(Saved entries)
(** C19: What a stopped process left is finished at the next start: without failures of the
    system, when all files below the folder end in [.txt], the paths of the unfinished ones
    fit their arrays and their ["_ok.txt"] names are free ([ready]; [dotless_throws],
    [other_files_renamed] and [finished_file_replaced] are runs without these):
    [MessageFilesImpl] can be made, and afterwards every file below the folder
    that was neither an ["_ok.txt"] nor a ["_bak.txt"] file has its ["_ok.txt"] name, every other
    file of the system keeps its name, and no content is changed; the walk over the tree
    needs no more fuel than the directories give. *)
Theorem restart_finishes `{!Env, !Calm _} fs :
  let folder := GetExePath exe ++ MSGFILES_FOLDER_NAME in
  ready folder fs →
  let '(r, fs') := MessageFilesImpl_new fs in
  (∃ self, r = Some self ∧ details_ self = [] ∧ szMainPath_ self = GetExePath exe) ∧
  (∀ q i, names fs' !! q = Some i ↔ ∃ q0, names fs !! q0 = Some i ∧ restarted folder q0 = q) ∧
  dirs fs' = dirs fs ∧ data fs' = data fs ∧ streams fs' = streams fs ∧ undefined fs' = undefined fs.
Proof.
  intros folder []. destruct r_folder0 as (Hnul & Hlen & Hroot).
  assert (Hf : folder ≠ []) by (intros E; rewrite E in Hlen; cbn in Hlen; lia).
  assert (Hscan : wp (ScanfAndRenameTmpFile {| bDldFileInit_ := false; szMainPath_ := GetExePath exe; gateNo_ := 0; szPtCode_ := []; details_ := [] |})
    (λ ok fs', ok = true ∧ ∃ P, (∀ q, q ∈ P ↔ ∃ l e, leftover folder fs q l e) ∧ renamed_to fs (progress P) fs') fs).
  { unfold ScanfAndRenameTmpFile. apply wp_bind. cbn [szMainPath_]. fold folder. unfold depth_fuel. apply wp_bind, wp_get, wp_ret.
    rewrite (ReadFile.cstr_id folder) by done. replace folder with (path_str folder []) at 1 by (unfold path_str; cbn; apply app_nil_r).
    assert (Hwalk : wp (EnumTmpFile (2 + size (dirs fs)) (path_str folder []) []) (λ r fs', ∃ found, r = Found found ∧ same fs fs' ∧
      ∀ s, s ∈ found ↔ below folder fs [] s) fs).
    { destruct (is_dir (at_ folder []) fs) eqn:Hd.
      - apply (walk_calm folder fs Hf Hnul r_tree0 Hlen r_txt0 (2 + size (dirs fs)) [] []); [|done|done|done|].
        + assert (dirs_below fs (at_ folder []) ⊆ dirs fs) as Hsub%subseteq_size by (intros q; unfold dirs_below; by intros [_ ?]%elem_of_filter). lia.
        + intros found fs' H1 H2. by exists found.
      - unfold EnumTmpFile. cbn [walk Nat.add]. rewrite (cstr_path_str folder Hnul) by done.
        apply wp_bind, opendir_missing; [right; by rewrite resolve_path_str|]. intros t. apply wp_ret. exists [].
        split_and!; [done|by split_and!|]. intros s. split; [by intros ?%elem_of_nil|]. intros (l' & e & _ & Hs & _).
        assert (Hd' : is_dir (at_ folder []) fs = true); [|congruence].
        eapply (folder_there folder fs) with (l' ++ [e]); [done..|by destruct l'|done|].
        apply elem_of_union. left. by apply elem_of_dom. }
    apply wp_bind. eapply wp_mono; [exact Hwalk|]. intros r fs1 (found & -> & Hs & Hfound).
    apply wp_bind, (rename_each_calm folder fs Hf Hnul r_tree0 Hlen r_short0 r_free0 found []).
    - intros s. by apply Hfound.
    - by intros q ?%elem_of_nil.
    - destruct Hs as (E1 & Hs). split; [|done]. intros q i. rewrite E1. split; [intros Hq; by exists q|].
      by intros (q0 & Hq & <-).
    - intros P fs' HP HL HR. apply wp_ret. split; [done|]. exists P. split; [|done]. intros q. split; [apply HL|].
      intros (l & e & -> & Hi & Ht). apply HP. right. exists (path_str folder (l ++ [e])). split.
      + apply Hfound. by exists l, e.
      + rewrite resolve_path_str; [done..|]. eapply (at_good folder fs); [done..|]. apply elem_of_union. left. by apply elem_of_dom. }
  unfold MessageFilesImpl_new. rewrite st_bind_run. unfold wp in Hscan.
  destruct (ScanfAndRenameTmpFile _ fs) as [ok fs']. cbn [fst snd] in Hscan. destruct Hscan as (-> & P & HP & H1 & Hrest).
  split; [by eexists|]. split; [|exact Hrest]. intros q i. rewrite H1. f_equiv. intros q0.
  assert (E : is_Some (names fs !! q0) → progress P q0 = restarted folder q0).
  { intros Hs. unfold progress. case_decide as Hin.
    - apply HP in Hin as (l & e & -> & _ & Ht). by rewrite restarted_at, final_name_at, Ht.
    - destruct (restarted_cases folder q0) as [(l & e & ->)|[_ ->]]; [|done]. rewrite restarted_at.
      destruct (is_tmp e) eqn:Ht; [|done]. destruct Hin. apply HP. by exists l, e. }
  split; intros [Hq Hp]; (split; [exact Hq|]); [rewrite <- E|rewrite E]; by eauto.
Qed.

▶ **WORK REQUIRED**
Taking the records from the top, repeat each line exactly until you have repeated the line that contains "[MessageFilesImpl] can be".

▶ **SOLUTION TO THIS PROBLEM**
(** C19: What a stopped process left is finished at the next start: without failures of the
    system, when all files below the folder end in [.txt], the paths of the unfinished ones
    fit their arrays and their ["_ok.txt"] names are free ([ready]; [dotless_throws],
    [other_files_renamed] and [finished_file_replaced] are runs without these):
    [MessageFilesImpl] can be made, and afterwards every file below the folder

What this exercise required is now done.